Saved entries
━━━━━━━━━━
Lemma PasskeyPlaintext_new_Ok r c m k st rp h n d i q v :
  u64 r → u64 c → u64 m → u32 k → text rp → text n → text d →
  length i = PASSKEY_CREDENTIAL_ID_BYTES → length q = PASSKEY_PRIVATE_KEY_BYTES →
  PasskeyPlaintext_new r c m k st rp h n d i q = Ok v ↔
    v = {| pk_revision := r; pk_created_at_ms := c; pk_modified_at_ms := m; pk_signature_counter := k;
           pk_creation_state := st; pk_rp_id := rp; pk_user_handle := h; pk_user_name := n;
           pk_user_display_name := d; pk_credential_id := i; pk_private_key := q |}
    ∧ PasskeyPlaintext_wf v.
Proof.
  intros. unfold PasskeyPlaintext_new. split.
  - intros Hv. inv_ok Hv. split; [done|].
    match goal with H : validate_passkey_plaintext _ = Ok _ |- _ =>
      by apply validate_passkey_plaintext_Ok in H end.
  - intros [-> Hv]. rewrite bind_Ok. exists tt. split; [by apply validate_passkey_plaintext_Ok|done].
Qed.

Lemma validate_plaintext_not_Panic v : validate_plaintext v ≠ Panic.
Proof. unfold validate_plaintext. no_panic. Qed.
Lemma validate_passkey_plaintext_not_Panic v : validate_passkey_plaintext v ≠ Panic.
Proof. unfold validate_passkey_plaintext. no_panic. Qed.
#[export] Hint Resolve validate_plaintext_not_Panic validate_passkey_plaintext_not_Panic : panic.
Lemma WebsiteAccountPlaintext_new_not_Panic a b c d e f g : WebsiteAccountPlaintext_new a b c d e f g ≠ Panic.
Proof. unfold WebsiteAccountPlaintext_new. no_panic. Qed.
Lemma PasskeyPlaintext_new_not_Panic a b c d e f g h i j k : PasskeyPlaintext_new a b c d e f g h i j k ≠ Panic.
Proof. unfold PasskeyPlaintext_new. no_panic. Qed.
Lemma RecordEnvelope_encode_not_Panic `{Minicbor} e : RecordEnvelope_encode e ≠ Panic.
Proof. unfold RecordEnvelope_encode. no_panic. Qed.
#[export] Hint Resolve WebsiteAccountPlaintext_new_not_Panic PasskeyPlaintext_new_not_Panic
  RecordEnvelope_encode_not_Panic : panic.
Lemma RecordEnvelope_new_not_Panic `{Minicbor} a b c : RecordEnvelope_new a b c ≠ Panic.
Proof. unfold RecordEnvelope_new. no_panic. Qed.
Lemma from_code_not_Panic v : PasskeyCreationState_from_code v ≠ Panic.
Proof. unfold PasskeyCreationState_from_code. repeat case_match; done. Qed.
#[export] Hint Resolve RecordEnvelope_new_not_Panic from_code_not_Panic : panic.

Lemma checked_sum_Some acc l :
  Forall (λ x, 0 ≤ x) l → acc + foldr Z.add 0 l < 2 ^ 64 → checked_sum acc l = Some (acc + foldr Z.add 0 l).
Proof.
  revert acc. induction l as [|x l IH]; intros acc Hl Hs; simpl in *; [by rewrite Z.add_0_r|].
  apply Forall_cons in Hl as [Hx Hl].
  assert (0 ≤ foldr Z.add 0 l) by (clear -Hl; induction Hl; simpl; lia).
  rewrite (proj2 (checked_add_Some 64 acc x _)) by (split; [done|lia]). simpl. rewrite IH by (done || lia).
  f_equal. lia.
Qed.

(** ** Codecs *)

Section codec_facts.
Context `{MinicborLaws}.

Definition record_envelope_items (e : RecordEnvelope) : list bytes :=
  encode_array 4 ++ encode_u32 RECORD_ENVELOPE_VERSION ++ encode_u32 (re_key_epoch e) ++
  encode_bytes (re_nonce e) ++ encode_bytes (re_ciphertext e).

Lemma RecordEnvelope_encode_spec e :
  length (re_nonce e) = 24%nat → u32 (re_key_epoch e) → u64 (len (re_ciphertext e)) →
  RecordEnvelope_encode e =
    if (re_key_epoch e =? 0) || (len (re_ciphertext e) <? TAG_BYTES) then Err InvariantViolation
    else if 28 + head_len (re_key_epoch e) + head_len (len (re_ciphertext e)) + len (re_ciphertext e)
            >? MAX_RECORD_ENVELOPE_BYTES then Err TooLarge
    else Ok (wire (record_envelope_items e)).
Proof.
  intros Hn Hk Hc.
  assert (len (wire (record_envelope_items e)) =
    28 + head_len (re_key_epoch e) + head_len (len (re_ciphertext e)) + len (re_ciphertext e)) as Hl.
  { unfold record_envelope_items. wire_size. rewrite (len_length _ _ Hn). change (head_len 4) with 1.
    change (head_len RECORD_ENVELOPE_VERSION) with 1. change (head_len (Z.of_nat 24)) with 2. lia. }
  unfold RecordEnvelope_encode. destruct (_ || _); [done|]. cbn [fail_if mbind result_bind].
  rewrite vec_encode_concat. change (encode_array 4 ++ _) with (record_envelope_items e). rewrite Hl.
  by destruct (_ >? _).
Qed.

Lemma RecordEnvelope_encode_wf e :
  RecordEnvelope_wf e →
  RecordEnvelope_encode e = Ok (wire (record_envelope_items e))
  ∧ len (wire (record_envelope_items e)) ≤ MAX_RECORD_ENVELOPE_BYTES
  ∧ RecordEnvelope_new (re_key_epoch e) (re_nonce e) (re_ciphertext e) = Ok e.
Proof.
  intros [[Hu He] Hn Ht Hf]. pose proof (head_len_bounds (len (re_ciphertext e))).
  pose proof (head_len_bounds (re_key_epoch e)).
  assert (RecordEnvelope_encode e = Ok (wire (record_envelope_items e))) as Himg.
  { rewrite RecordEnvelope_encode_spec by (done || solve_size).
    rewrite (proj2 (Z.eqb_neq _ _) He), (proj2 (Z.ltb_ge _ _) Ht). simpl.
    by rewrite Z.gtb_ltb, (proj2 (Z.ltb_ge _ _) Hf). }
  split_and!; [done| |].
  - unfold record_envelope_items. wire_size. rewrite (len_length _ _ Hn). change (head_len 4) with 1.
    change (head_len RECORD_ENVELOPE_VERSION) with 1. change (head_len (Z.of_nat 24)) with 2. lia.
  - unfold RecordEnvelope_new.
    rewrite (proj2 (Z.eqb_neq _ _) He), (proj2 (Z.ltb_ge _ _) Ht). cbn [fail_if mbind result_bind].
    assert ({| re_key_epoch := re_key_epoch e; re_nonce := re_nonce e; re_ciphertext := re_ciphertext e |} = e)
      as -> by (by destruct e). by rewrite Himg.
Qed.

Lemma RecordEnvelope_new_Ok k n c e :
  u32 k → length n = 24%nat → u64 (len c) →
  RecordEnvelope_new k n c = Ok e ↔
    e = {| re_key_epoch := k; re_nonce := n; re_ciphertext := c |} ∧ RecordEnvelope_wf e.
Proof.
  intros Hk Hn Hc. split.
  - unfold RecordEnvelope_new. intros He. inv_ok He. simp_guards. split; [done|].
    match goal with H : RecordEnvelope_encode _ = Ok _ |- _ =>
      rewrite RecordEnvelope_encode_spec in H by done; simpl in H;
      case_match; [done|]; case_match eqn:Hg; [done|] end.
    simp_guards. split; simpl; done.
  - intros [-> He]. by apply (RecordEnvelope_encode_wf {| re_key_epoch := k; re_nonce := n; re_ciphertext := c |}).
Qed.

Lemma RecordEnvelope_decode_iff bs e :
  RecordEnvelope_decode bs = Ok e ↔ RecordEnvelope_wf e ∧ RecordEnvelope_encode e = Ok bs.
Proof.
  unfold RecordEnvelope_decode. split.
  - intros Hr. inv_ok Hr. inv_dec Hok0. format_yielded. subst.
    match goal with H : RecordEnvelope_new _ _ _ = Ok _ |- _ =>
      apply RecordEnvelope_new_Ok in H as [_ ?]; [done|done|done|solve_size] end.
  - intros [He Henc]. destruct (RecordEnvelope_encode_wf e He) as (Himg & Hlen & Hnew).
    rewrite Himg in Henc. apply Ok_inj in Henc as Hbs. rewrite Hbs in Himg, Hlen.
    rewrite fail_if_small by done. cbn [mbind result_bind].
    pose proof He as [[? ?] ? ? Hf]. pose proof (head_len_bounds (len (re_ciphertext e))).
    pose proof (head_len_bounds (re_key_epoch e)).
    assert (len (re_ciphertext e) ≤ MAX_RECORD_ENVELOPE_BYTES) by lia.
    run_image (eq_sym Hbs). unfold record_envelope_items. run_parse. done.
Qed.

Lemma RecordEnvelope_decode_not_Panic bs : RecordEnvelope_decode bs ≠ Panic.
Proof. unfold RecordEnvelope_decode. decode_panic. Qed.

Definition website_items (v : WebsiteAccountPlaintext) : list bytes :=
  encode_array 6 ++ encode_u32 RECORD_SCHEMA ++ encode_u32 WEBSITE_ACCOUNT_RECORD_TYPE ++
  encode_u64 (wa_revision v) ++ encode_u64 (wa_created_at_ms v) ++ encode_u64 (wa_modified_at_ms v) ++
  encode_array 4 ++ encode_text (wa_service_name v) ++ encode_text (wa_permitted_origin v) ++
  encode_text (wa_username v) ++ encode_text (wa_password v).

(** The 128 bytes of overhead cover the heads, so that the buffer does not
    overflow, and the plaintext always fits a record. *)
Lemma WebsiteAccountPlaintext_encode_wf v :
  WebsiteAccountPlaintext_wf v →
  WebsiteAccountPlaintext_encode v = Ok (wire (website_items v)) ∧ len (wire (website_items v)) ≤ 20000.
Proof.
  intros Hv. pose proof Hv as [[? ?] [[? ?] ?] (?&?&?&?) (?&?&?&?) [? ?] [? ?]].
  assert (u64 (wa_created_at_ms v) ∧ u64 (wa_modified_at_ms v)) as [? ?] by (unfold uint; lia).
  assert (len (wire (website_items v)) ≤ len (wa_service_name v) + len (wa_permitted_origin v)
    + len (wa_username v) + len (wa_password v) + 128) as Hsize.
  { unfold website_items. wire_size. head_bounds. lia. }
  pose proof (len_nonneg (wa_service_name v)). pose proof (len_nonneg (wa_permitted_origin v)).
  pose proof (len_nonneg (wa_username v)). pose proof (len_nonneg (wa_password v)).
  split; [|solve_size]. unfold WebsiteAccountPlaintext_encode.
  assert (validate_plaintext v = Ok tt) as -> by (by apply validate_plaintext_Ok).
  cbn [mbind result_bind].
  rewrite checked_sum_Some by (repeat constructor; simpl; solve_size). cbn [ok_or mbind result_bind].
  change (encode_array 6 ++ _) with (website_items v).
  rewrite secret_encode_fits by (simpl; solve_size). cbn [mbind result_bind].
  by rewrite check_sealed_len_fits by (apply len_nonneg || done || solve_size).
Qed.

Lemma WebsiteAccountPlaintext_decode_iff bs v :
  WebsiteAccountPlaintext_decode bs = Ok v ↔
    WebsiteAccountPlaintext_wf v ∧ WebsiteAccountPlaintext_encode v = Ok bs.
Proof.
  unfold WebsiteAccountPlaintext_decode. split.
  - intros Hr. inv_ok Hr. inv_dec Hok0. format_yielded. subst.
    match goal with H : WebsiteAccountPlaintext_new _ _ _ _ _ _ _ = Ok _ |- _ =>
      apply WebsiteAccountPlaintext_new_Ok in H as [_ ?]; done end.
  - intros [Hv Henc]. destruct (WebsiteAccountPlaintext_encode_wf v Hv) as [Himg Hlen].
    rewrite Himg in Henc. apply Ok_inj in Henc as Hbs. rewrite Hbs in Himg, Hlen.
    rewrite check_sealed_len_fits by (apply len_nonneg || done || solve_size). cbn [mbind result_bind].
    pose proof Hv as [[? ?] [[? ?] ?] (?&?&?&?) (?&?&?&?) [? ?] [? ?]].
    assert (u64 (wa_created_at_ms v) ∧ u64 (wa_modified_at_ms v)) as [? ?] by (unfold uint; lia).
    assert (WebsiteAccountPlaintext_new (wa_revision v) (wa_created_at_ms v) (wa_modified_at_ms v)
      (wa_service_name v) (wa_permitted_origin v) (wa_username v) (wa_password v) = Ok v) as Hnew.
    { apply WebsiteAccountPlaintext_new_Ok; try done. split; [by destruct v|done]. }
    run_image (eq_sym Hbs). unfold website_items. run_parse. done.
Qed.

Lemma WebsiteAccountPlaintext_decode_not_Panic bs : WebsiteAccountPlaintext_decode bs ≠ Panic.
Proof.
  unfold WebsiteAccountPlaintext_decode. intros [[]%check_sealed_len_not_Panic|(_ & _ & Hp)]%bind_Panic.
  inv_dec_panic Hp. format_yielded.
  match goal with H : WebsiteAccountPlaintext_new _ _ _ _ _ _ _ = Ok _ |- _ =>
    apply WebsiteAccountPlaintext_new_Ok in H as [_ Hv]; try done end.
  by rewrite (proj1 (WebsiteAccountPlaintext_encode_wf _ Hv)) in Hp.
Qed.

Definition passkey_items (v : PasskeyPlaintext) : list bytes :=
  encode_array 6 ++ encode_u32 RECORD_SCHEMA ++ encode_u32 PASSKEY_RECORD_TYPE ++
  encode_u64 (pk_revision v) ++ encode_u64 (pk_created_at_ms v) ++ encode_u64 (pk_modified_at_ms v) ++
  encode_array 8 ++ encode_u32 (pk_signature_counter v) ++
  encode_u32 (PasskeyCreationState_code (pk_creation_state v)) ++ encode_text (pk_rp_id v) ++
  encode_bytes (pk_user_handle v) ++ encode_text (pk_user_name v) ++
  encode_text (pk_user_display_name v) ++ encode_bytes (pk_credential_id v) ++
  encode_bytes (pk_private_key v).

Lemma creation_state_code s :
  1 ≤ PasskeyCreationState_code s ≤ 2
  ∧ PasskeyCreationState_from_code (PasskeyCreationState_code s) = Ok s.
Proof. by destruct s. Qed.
━━━━━━━━━━
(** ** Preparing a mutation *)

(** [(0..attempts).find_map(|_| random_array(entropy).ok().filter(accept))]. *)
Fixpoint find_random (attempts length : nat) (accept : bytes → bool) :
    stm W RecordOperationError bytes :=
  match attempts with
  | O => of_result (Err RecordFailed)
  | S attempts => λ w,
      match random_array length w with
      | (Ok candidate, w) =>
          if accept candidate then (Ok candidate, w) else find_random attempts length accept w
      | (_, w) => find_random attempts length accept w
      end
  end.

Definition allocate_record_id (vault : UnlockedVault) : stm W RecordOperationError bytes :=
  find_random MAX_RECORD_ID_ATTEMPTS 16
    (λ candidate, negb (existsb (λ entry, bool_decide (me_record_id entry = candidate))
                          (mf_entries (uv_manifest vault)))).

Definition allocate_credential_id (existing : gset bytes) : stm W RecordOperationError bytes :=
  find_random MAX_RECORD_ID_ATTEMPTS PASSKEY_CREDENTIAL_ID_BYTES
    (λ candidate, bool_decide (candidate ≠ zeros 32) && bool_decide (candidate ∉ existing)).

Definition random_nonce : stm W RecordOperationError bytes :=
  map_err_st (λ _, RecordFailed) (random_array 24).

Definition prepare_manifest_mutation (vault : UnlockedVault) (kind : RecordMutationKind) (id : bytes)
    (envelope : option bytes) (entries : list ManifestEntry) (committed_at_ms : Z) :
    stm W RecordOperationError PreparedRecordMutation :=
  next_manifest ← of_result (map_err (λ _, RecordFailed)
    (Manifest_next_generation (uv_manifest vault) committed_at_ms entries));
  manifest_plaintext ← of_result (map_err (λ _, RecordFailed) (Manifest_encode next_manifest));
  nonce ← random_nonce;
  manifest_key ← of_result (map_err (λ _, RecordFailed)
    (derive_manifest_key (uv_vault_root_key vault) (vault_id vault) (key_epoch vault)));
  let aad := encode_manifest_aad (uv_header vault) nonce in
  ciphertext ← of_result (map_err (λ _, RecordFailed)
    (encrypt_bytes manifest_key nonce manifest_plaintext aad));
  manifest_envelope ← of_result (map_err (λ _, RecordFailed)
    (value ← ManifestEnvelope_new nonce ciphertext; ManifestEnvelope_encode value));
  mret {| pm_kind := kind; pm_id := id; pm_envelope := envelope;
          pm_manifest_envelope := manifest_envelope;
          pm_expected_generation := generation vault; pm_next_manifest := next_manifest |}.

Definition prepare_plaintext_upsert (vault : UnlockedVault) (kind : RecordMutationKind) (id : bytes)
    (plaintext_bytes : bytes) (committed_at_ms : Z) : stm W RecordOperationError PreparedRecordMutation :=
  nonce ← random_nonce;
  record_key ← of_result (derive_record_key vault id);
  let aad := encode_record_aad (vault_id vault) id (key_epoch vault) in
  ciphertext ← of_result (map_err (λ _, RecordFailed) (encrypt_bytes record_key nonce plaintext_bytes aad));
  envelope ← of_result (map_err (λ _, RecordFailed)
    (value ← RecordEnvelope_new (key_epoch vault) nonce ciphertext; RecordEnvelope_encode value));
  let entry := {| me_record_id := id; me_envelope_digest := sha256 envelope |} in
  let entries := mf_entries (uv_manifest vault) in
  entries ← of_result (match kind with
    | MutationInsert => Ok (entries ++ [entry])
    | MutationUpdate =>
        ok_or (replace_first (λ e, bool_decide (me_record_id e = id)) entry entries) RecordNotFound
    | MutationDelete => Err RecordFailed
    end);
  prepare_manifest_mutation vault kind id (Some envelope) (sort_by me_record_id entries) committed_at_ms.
━━━━━━━━━━
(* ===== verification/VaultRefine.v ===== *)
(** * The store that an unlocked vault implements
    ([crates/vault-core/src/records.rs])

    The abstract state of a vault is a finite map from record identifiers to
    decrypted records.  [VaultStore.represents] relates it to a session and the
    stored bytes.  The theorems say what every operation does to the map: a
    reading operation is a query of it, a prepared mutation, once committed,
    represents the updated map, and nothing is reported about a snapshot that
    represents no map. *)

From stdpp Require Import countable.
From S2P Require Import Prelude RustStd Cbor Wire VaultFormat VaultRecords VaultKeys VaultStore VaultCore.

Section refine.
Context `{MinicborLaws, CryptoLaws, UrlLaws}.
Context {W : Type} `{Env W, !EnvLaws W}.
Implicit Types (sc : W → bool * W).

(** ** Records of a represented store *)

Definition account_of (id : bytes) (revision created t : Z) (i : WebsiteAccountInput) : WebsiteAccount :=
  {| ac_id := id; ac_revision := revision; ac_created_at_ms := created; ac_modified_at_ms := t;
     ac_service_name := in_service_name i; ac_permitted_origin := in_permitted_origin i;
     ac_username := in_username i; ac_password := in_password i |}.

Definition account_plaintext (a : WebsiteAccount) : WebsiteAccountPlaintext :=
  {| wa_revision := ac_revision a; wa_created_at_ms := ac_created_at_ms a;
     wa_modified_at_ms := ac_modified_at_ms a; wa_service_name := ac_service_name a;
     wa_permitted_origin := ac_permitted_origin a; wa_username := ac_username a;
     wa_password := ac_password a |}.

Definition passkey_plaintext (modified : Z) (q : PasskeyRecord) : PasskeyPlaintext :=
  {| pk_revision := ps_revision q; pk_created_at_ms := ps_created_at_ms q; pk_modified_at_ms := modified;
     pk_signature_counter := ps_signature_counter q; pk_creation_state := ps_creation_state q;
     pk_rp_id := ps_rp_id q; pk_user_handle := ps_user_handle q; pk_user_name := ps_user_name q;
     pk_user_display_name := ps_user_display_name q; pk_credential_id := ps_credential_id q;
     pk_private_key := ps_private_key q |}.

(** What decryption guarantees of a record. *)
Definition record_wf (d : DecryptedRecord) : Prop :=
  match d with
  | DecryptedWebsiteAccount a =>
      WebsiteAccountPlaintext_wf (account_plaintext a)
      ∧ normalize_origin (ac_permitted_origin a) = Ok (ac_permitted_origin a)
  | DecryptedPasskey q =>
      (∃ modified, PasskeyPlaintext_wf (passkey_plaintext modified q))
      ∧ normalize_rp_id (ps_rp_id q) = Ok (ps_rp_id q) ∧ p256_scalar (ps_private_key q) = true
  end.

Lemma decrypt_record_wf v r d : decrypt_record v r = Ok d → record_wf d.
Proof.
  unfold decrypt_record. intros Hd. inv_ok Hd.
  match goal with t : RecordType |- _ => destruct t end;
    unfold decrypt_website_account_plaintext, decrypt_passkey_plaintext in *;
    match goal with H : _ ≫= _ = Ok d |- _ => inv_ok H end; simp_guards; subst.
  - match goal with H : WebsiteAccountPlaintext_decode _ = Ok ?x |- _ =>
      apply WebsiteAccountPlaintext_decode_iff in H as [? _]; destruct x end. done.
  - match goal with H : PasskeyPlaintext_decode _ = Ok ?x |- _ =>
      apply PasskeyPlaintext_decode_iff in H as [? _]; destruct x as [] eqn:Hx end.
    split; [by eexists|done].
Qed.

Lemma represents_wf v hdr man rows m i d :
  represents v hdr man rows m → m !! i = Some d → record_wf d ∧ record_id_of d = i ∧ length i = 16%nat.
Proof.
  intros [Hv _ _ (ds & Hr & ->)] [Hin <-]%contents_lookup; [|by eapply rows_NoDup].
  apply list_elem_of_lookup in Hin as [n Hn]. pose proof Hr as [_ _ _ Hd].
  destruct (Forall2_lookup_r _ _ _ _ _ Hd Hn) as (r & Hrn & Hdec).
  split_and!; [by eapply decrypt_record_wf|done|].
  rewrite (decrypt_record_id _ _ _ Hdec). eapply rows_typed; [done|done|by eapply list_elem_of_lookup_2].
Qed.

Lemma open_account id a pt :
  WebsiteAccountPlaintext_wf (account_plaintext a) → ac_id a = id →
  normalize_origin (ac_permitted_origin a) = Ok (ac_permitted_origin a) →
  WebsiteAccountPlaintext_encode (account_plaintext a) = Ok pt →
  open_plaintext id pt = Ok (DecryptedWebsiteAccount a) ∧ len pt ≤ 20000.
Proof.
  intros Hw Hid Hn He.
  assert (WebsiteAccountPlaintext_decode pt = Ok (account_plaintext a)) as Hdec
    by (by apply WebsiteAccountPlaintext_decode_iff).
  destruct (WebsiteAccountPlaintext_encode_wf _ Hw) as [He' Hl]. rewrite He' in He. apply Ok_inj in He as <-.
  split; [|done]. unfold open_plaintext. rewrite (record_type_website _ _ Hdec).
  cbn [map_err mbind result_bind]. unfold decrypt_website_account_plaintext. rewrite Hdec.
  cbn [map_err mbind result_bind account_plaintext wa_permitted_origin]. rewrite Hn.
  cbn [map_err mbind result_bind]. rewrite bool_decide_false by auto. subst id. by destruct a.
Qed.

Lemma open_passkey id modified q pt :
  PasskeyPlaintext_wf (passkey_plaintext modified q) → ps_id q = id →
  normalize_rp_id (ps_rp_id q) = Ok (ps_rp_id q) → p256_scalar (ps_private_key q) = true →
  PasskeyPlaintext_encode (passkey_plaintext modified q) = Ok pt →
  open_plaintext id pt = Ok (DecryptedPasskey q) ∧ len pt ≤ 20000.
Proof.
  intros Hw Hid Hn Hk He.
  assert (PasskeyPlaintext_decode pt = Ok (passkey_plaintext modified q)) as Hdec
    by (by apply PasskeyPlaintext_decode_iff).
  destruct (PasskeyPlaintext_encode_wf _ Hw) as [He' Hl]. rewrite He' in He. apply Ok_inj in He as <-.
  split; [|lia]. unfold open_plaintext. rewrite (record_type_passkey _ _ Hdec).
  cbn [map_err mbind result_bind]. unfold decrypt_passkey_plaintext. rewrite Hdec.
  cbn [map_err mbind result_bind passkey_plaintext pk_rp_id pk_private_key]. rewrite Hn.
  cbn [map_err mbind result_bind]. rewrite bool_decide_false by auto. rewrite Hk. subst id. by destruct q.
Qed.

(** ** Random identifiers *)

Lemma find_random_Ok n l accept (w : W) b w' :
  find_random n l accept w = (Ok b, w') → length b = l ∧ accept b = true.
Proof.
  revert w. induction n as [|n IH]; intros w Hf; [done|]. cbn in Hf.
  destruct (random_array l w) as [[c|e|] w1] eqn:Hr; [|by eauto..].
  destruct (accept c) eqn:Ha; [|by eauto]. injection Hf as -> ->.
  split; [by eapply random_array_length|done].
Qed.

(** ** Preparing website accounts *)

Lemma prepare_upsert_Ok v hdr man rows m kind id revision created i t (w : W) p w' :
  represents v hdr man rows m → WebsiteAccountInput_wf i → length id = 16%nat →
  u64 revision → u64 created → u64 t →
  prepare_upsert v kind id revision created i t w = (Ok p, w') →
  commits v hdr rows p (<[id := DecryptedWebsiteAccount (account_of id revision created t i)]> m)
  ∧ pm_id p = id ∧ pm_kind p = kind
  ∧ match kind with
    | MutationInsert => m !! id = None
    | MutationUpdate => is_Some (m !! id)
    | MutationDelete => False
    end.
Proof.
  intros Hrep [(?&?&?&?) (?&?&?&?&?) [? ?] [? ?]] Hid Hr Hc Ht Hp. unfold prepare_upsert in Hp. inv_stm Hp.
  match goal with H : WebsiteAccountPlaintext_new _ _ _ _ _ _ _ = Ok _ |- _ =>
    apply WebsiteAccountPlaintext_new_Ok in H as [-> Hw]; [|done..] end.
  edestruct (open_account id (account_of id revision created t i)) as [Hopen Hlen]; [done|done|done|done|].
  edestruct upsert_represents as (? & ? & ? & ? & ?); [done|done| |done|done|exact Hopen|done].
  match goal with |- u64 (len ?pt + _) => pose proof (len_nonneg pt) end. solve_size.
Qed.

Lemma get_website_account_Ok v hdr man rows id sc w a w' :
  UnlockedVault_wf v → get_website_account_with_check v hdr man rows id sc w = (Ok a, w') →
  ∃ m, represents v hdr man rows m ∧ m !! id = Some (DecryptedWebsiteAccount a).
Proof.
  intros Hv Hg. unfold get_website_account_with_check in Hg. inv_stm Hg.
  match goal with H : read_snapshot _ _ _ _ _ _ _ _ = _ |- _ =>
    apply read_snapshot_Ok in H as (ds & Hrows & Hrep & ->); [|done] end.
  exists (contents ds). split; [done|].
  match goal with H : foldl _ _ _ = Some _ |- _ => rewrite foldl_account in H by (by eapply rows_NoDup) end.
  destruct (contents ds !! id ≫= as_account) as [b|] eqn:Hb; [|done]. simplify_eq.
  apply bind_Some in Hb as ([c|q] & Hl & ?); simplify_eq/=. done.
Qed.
━━━━━━━━━━
* WHAT YOU WILL DO: Of all the entries above, retype exactly the lines from the line with "manifest_envelope ← of_result" to the line with "record_key ← of_result", both included, and no others.

* RESULT BELOW:
  manifest_envelope ← of_result (map_err (λ _, RecordFailed)
    (value ← ManifestEnvelope_new nonce ciphertext; ManifestEnvelope_encode value));
  mret {| pm_kind := kind; pm_id := id; pm_envelope := envelope;
          pm_manifest_envelope := manifest_envelope;
          pm_expected_generation := generation vault; pm_next_manifest := next_manifest |}.

Definition prepare_plaintext_upsert (vault : UnlockedVault) (kind : RecordMutationKind) (id : bytes)
    (plaintext_bytes : bytes) (committed_at_ms : Z) : stm W RecordOperationError PreparedRecordMutation :=
  nonce ← random_nonce;
  record_key ← of_result (derive_record_key vault id);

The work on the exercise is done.